She was so responsive to my touch. Once upon a time, we had been made for each other.
As I continued to tease her, George began to trash, arms and legs moving restlessly. The first time we had done this, her orgasm was sudden and powerful, taking us both by surprise. When I asked, she said she’d never touched herself when she was alone. I was not a possessive woman, and would not have cared if she had, or even if she had found someone to share her bed in Redmere from time to time. But the idea that everything she knew now had come from me, and that every time she touched herself in the future, she would think of us like this together, was a treasure I would guard jealously every night I was back in Kiril’s service.
Because he would ask for it. My service. You couldn’t ferry a princess—or a woman who would have been a princess—to safety without paying handsomely. When I had finally been free of him, Kiril promised me I would be back, and I had ignored the cackling goblin in the back of my head that said he was right.
But now, I had no other choice. George was the only choice. Her escape. Her safety. Her survival, long after the name of Captain Cinder was only a distant legend.
She came apart, her whole body going still as she spasmed against my mouth. Her slick juices coated my tongue, and I lapped at her long after she stopped shaking, trying to catch all of her that I could.
Finally though, she pulled me up alongside her and didn’t hesitate to kiss me as we settled together again.

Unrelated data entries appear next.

Definition get_chat_history (db : DB) (binary_hash chat_id : string)
  : outcome (list HistoryMessage) :=
  wrap (map_outcome
          (fun row =>
             metadata <- loads_or_empty (ch_metadata row) ;;
             Ok (mk_history_message (ch_id row) (ch_message_order row)
                                    (ch_role row) (ch_content row) metadata))
          (order_by ch_message_order
             (filter (ch_key binary_hash chat_id) (BNChatHistory db)))).

Section FormatService.

(** The provider enumeration of [models.provider_types] and the normalizer
    of [message_format_service] are not part of the store; the store is
    stated over any pair of them.  [ProviderType p] tells whether [p] is a
    value of the enumeration; [extract_display_info] returns role,
    content_text and message_type, or raises. *)
Variable ProviderType : string -> bool.
Variable extract_display_info : json -> string -> outcome (string * string * string).

Definition save_native_message (db : DB) (binary_hash chat_id : string)
    (native_message : json) (provider_type : string)
    (parent_message_id : option Z) (conversation_thread_id : option string)
  : outcome (DB * Z) :=
  if negb (ProviderType provider_type) then Raise ValueError
  else
    info <- extract_display_info native_message provider_type ;;
    let '(role, content_text, message_type) := info in
    let message_order :=
      (coalesce (sql_max (map cm_message_order
                   (filter (cm_key binary_hash chat_id) (BNChatMessages db)))) (-1)
       + 1)%Z in
    if existsb (fun r => cm_key binary_hash chat_id r
                         && (cm_message_order r =? message_order)%Z)
               (BNChatMessages db)
    then Raise RuntimeError
    else
      let message_id := (seq_BNChatMessages db + 1)%Z in
      let row := mk_message message_id binary_hash chat_id message_order
                            provider_type (dumps native_message) role
                            content_text message_type parent_message_id
                            conversation_thread_id in
      Ok (with_BNChatMessages db (BNChatMessages db ++ [row]) message_id,
          message_id).
(** * A shallow embedding of the [sanitizer] library (src/index.js)

    The development follows the layout of the source file:
    - the fragment of JavaScript values and built-ins the code relies on;
    - the predicates ([isString] ... [isKeyExist]) and the key-path helpers
      ([getValueFromKey], [setValueFromKey]);
    - the rule classes ([IntegerRule] ... [TypedArrayRule]);
    - the [Sanitizer] class ([toFlatObject], [sanitizeBySpec]) and the
      [StandardSanitizer] instance;
    - the properties.

    Modelling conventions.
    - Strings are [string]s of 8-bit characters.
    - A number is [NaN] or a finite decimal fraction [Dec m k], standing for
      the double nearest to [m / 10^k].  A numeral of at most 15
      significant digits and its double determine each other, so on these
      the model is exact; where a property depends on the exact value or on
      finiteness, its statement bounds the length of the numerals
      ([short_strings], or a bound on the number of digits).  [-0] and the
      infinities are not values of the model.
    - An object is the list of its own enumerable properties in the order
      [Object.keys] lists them; a well-formed object has no repeated key.
      A property added to an object is listed last (JavaScript lists the
      keys that look like array indexes first; no property below depends on
      the order).
    - The operator [in], the property reads and the property stores look at
      own properties.  This is what JavaScript does for every name but the
      ones that objects and arrays inherit from [Object.prototype] and
      [Array.prototype] ([inherited_name]); the store to [__proto__] is one
      of them.  The properties that walk or build objects by their keys are
      stated for keys that are [plain_name]s and objects that are
      [plain_keyed].  The registry lookup [ruleName in this.rules] is
      modelled with the inherited names ([object_prototype_name]).
    - Values are those of JSON, and [undefined].
    - Exceptions are explicit: every operation that can throw returns an
      [outcome].
    - The error report [this.errors] is a finite map; the callbacks a rule
      receives are modelled by the list of the calls it makes. *)

From Stdlib Require Import ZArith Ascii String Lia Sorted.
From Stdlib Require Import Numbers.DecimalString.
From stdpp Require Import gmap strings list fin_maps.

Set Warnings "-register-all".
Local Open Scope string_scope.
Local Open Scope list_scope.

(** ** Outcomes of a JavaScript evaluation *)

(** [TypeError] is the only exception the modelled code can raise.
    [Unmodelled] is not a JavaScript exception: it marks an execution that
    leaves the modelled fragment (storing a named property into an array). *)
Inductive abrupt := TypeError | Unmodelled.

Inductive outcome (A : Type) :=
| Ret (a : A)
| Throw (e : abrupt).
Arguments Ret {A} a.
Arguments Throw {A} e.

Definition obind {A B} (m : outcome A) (f : A -> outcome B) : outcome B :=
  match m with
  | Ret a => f a
  | Throw e => Throw e
  end.

Notation "'do' x <- m ; k" := (obind m (fun x => k))
  (at level 10, x name, m at level 100, k at level 200,
   format "'[v' 'do'  x  <-  m ; '/' k ']'").
Notation "'do' ' pat <- m ; k" :=
  (obind m (fun x => match x with pat => k end))
  (at level 10, pat pattern, m at level 100, k at level 200).

(** ** Numbers *)

Inductive number :=
| NaN
| Dec (m : Z) (k : nat).

(** [norm m k] drops the trailing zeroes of the fractional part. *)
Fixpoint norm (m : Z) (k : nat) : number :=
  match k with
  | O => Dec m 0
  | S k' => if (m mod 10 =? 0)%Z then norm (m / 10) k' else Dec m k
  end.

Definition normalize (n : number) : number :=
  match n with
  | NaN => NaN
  | Dec m k => norm m k
  end.

(** [n % 1 === 0] *)
Definition integral (n : number) : bool :=
  match normalize n with
  | Dec _ O => true
  | _ => false
  end.

(** truncation towards zero *)
Definition trunc (n : number) : number :=
  match n with
  | NaN => NaN
  | Dec m k => Dec (Z.quot m (10 ^ Z.of_nat k)) 0
  end.

(** [Number::toString] prints a magnitude from 1e21 on, and one below 1e-6
    that is not zero, in exponent notation *)
Definition exponent_notation (n : number) : bool :=
  match n with
  | NaN => false
  | Dec m k =>
      let a := Z.abs m in
      (10 ^ (21 + Z.of_nat k) <=? a)%Z
      || ((0 <? a)%Z && (a * 10 ^ 6 <? 10 ^ Z.of_nat k)%Z)
  end.

(** ** Characters and strings *)

Definition is_digit (c : ascii) : bool :=
  let n := nat_of_ascii c in (48 <=? n)%nat && (n <=? 57)%nat.

Definition digit_val (c : ascii) : Z := Z.of_nat (nat_of_ascii c) - 48.

Definition chars (s : string) : list ascii := list_ascii_of_string s.
Definition str (l : list ascii) : string := string_of_list_ascii l.

(** [s.split(sep)] for a one-character separator *)
Fixpoint split (sep : ascii) (s : string) : list string :=
  match s with
  | EmptyString => [EmptyString]
  | String c s' =>
      if Ascii.eqb c sep then EmptyString :: split sep s'
      else match split sep s' with
           | [] => [String c EmptyString]
           | w :: ws => String c w :: ws
           end
  end.

(** [l.join(sep)] on an array of strings *)
Fixpoint join (sep : string) (l : list string) : string :=
  match l with
  | [] => EmptyString
  | [w] => w
  | w :: ws => w +:+ sep +:+ join sep ws
  end.

Definition nonempty (s : string) : bool :=
  match s with EmptyString => false | _ => true end.

(** the decimal numeral of an integer, as [Number::toString] prints it *)
Definition string_of_Z (z : Z) : string := NilZero.string_of_int (Z.to_int z).

(** the value of a string of decimal digits *)
Definition Z_of_digits (l : list ascii) : Z :=
  fold_left (fun acc c => (10 * acc + digit_val c)%Z) l 0%Z.

(** [n] zeroes *)
Definition zeroes (n : nat) : string := str (repeat "0"%char n).

Fixpoint skip_zeroes (l : list ascii) : list ascii :=
  match l with
  | "0"%char :: l' => skip_zeroes l'
  | _ => l
  end.

(** the digits of a numeral without its trailing zeroes *)
Definition significant (l : list ascii) : list ascii :=
  rev (skip_zeroes (rev l)).

(** the first significant digit of an integer *)
Definition leading_digit (z : Z) : Z :=
  match chars (string_of_Z (Z.abs z)) with
  | c :: _ => digit_val c
  | [] => 0%Z
  end.
(** X15. Day-first dates.  A text of three parts held apart by [/] or [-],
    whose parts read (by [parseInt]) as a day, a month and a year after 2000
    (and up to 275759, the last whole year of a [Date]) that name a calendar
    date, is normalised to that date as [YYYY-MM-DD], whatever the host's
    date parser does. *)
Theorem normalizeDate_day_first_dates (dateParse : string -> option Z)
    (p0 p1 p2 : string) (s1 s2 : ascii) (d m y : Z) :
  noDateSep p0 = true -> noDateSep p1 = true -> noDateSep p2 = true ->
  isDateSep s1 = true -> isDateSep s2 = true ->
  parseInt p0 = Some d -> parseInt p1 = Some m -> parseInt p2 = Some y ->
  2000 < y <= 275759 -> 1 <= m <= 12 -> 1 <= d <= daysInMonth y m ->
  normalizeDate dateParse (InString (p0 +:+ String s1 (p1 +:+ String s2 p2)))
  = isoDate y m d.
Proof.
  intros H0 H1 H2 Hs1 Hs2 Hd Hm Hy Hyear Hmonth Hday.
  pose proof (splitOn_date p0 p1 p2 s1 s2 H0 H1 H2 Hs1 Hs2) as Hparts.
  set (s := p0 +:+ String s1 (p1 +:+ String s2 p2)) in *.
  assert (truthy s = true) as Hs by (unfold s; by destruct p0).
  assert (isIsoDate s = false) as Hiso.
  { destruct (isIsoDate s) eqn:E; [|done].
    destruct (isIsoDate_year s p0 p1 p2 E Hparts) as (v & Hv & Hle).
    rewrite Hy in Hv. injection Hv as <-. lia. }
  unfold normalizeDate. rewrite Hs, Hiso, Hparts, Hd, Hm, Hy. cbn [negb gtNum].
  rewrite (proj2 (Z.ltb_lt 2000 y)) by lia.
  assert (formatDateObj (newDate (Some y) (Z.pred <$> Some m) (Some d)) = isoDate y m d)
    as Hdate.
  { cbn [fmap option_fmap option_map].
    pose proof (newDate_calendar y (Z.pred m) d) as Hnew. cbv zeta in Hnew.
    assert (fullYear y = y) as Ey
      by (unfold fullYear; rewrite (proj2 (Z.leb_gt y 99)) by lia; by rewrite andb_false_r).
    rewrite Ey, (Z.div_small (Z.pred m) 12), (Z.mod_small (Z.pred m) 12) in Hnew by lia.
    replace (y + 0) with y in Hnew by lia.
    replace (Z.pred m + 1) with m in Hnew by lia.
    apply Hnew; lia. }
  by destruct (Nat.eqb (String.length p0) 4).
Qed.

Lemma normalizeDate_day_first_dates_witness :
  normalizeDate (fun _ => None) (InString "25/12/2025") = "2025-12-25".
Proof.
  apply (normalizeDate_day_first_dates (fun _ => None) "25" "12" "2025" "/" "/"
           25 12 2025); try reflexivity; vm_compute; by split.
Defined.

(** X16. Month-first for years up to 2000.  When a text of three parts is not
    of the form [YYYY-MM-DD] and its third part does not read as a year after
    2000, the parts are handed to the [Date] constructor as month, day and
    year: the first part is the month, a year number below 100 counts from
    1900, and a month beyond 12 runs over into the following years.  So a
    year-first text such as 2025/12/25 comes out as another date, in
    September 2093. *)
Theorem normalizeDate_month_first (dateParse : string -> option Z)
    (p0 p1 p2 : string) (s1 s2 : ascii) (m d y : Z) :
  let s := p0 +:+ String s1 (p1 +:+ String s2 p2) in
  let year := fullYear y + (m - 1) / 12 in
  let month := (m - 1) mod 12 + 1 in
  noDateSep p0 = true -> noDateSep p1 = true -> noDateSep p2 = true ->
  isDateSep s1 = true -> isDateSep s2 = true ->
  isIsoDate s = false -> gtNum (parseInt p2) 2000 = false ->
  toNumber p0 = Some m -> toNumber p1 = Some d -> toNumber p2 = Some y ->
  0 <= year <= 275759 -> 1 <= d <= daysInMonth year month ->
  normalizeDate dateParse (InString s) = isoDate year month d.
Proof.
  intros s year month H0 H1 H2 Hs1 Hs2 Hiso Hsmall Hm Hd Hy Hyear Hday.
  pose proof (splitOn_date p0 p1 p2 s1 s2 H0 H1 H2 Hs1 Hs2) as Hparts.
  fold s in Hparts.
  assert (truthy s = true) as Hs by (unfold s; by destruct p0).
  unfold normalizeDate. rewrite Hs, Hiso, Hparts, Hsmall, Hm, Hd, Hy.
  cbn [negb fmap option_fmap option_map].
  by apply (newDate_calendar y (Z.pred m) d).
Qed.

Lemma normalizeDate_month_first_witness :
  normalizeDate (fun _ => None) (InString "2025/12/25") = "2093-09-12".
Proof.
  apply (normalizeDate_month_first (fun _ => None) "2025" "12" "25" "/" "/"
           2025 12 25); try reflexivity; vm_compute; by split.
Defined.

(** ** Medals *)

(** X17. Label and icon go together.  [normalizeMedal] gives an icon exactly
    when it gives a label; the label is then the trimmed cell, and the icon
    is the first of gold, silver and bronze that the cell names, whatever
    the case of its letters. *)
Theorem normalizeMedal_pairs (medalValue : string) :
  let label := fst (normalizeMedal medalValue) in
  let icon := snd (normalizeMedal medalValue) in
  let medalText := toLowerCase (trim medalValue) in
  (label = EmptyString <-> icon = EmptyString) ∧
  (icon = EmptyString ∨
   label = trim medalValue ∧
   (icon = "🥇" ∧ includes medalText "gold" = true ∨
    icon = "🥈" ∧ includes medalText "silver" = true ∧
      includes medalText "gold" = false ∨
    icon = "🥉" ∧ includes medalText "bronze" = true ∧
      includes medalText "silver" = false ∧ includes medalText "gold" = false)).
Proof.
  unfold normalizeMedal.
  destruct (truthy medalValue); cbn [negb]; [|by split; [|left]].
  destruct (truthy (toLowerCase (trim medalValue))) eqn:Ht; cbn [negb orb];
    [|by split; [|left]].
  assert (trim medalValue <> EmptyString) as Hlabel.
  { intros E. rewrite E in Ht. discriminate Ht. }
  destruct (arrayIncludes _ (toLowerCase (trim medalValue))); [by split; [|left]|].
  destruct (includes (toLowerCase (trim medalValue)) "gold") eqn:Hgold.
  { cbn [fst snd]. split; [by split|]. right. split; [done|]. by left. }
  destruct (includes (toLowerCase (trim medalValue)) "silver") eqn:Hsilver.
  { cbn [fst snd]. split; [by split|]. right. split; [done|]. right. by left. }
  destruct (includes (toLowerCase (trim medalValue)) "bronze") eqn:Hbronze.
  { cbn [fst snd]. split; [by split|]. right. split; [done|]. right. by right. }
  by split; [|left].
Qed.

(** ** The title of the deck *)

Lemma append_truthy (a b : string) : truthy b = true -> truthy (a +:+ b) = true.
Proof. destruct a; [done|]. by destruct b. Qed.

(** X18. The title of a deck.  For a key that is not of the form
    [YYYY-MM-DD] the title is the key in upper case, so a date asked for as
    25/12/2025 is shown as typed.  For a key of that form which the host
    reads as midnight of a calendar date, the title names the day, the
    month in words and the year; when the host rejects it, the title reads
    NAN UNDEFINED NAN.  The key that [generateHighlights] passes is never
    empty, so the title is never the default one for want of a key. *)
Theorem generateHTML_title (dateParse : string -> option Z) :
  (forall groupKey : string,
     groupKey <> EmptyString -> isIsoDate groupKey = false ->
     generateHTML_sectionTitle dateParse groupKey
     = "GOLD MEDALS FOR " +:+ toUpperCase groupKey) ∧
  (forall (groupKey : string) (y m d : Z),
     isIsoDate groupKey = true ->
     0 <= y <= 275759 -> 1 <= m <= 12 -> 1 <= d <= daysInMonth y m ->
     dateParse (groupKey +:+ "T00:00:00") = Some (daysFromCivil y m d * msPerDay) ->
     generateHTML_sectionTitle dateParse groupKey
     = "GOLD MEDALS FOR " +:+
       toUpperCase (numToString d +:+ " " +:+ monthName (m - 1) +:+ " " +:+ numToString y) ∧
     monthName (m - 1) ∈ months) ∧
  (forall groupKey : string,
     isIsoDate groupKey = true -> dateParse (groupKey +:+ "T00:00:00") = None ->
     generateHTML_sectionTitle dateParse groupKey = "GOLD MEDALS FOR NAN UNDEFINED NAN") ∧
  (forall date sport : string,
     exists formattedDate,
       formattedDate <> EmptyString ∧
       generateHTML_sectionTitle dateParse (groupKeyOf date sport)
       = "GOLD MEDALS FOR " +:+ toUpperCase formattedDate).
Proof.
  assert (forall s, isIsoDate s = true -> truthy s = true) as Hform.
  { intros s H. unfold isIsoDate in H. apply String.eqb_eq in H. by destruct s. }
  split; [|split; [|split]].
  - intros groupKey Hkey Hiso. unfold generateHTML_sectionTitle.
    apply truthy_true in Hkey. rewrite Hkey, Hiso. cbn [andb]. by rewrite Hkey.
  - intros groupKey y m d Hiso Hy Hm Hd Hparse. unfold generateHTML_sectionTitle.
    rewrite (Hform _ Hiso), Hiso, Hparse. cbn [andb].
    rewrite Z.div_mul by (unfold msPerDay; lia).
    destruct (civil_round_trip y m d Hy Hm Hd) as [-> _].
    split.
    + by rewrite append_truthy.
    + unfold monthName. rewrite (proj2 (Z.ltb_ge (m - 1) 0)) by lia.
      assert (Z.to_nat (m - 1) < length months)%nat as Hlt by (cbn; lia).
      destruct (lookup_lt_is_Some_2 months _ Hlt) as [name Hname].
      rewrite Hname. cbn [default]. by eapply list_elem_of_lookup_2.
  - intros groupKey Hiso Hparse. unfold generateHTML_sectionTitle.
    by rewrite (Hform _ Hiso), Hiso, Hparse.
  - intros date sport.
    assert (truthy (groupKeyOf date sport) = true) as Hkey.
    { unfold groupKeyOf, orElse. destruct (truthy date) eqn:E; [done|].
      by destruct (truthy sport) eqn:E'. }
    unfold generateHTML_sectionTitle. rewrite Hkey. cbn [andb].
    destruct (isIsoDate (groupKeyOf date sport)).
    + destruct (dateParse _) as [t|].
      * destruct (civilFromDays (t / msPerDay)) as [[year month] day].
        exists (numToString day +:+ " " +:+ monthName (month - 1) +:+ " " +:+
                numToString year).
        split; [by apply truthy_true, append_truthy|by rewrite append_truthy].
      * by exists "NaN undefined NaN".
    + exists (groupKeyOf date sport). rewrite Hkey. split; [|done].
      by apply truthy_true.
Qed.

Lemma generateHTML_title_witness :
  generateHTML_sectionTitle (fun _ => Some (daysFromCivil 2025 12 25 * msPerDay))
                            "2025-12-25"
  = "GOLD MEDALS FOR 25 DECEMBER 2025".
Proof.
  exact (proj1 (proj1 (proj2 (generateHTML_title _)) "2025-12-25" 2025 12 25
                  eq_refl ltac:(lia) ltac:(lia) ltac:(vm_compute; by split) eq_refl)).
Defined.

“What do you think it’s like?” she asks.
“What is what like?” I say. We are ten years old and lying under a tree watching the late summer sun sink beneath the horizon. The day has been a swarm of insects and waves of heat, and we are grateful to have a few minutes to escape outside where the world doesn’t stink of sweat and air that won’t move, no matter how many windows are opened in George’s big house.
“Kissing a boy.”
I laugh. “Why would you want to kiss a boy?”
“I saw one of the groomsmen kissing Cook’s assistant yesterday. She looked like she enjoyed it. She was smiling when she went back to the kitchen.”
I roll my eyes. The groomsmen are kissing different girls every week. I’ve seen the way they look at George when we cross through the stable yard. She’s too young for them to be watching her like that.
“You don’t want to kiss a boy,” I say.
“Then who am I supposed to kiss?”
Overhead, the clouds are turning pink and orange. I turn my head toward George, and she’s braiding a crown of flowers, brow furrowed as she holds the stems overhead so she can work lying down.
“You can kiss me,” I say.
She laughs so hard she drops the crown. “You? Why would I want to kiss you?”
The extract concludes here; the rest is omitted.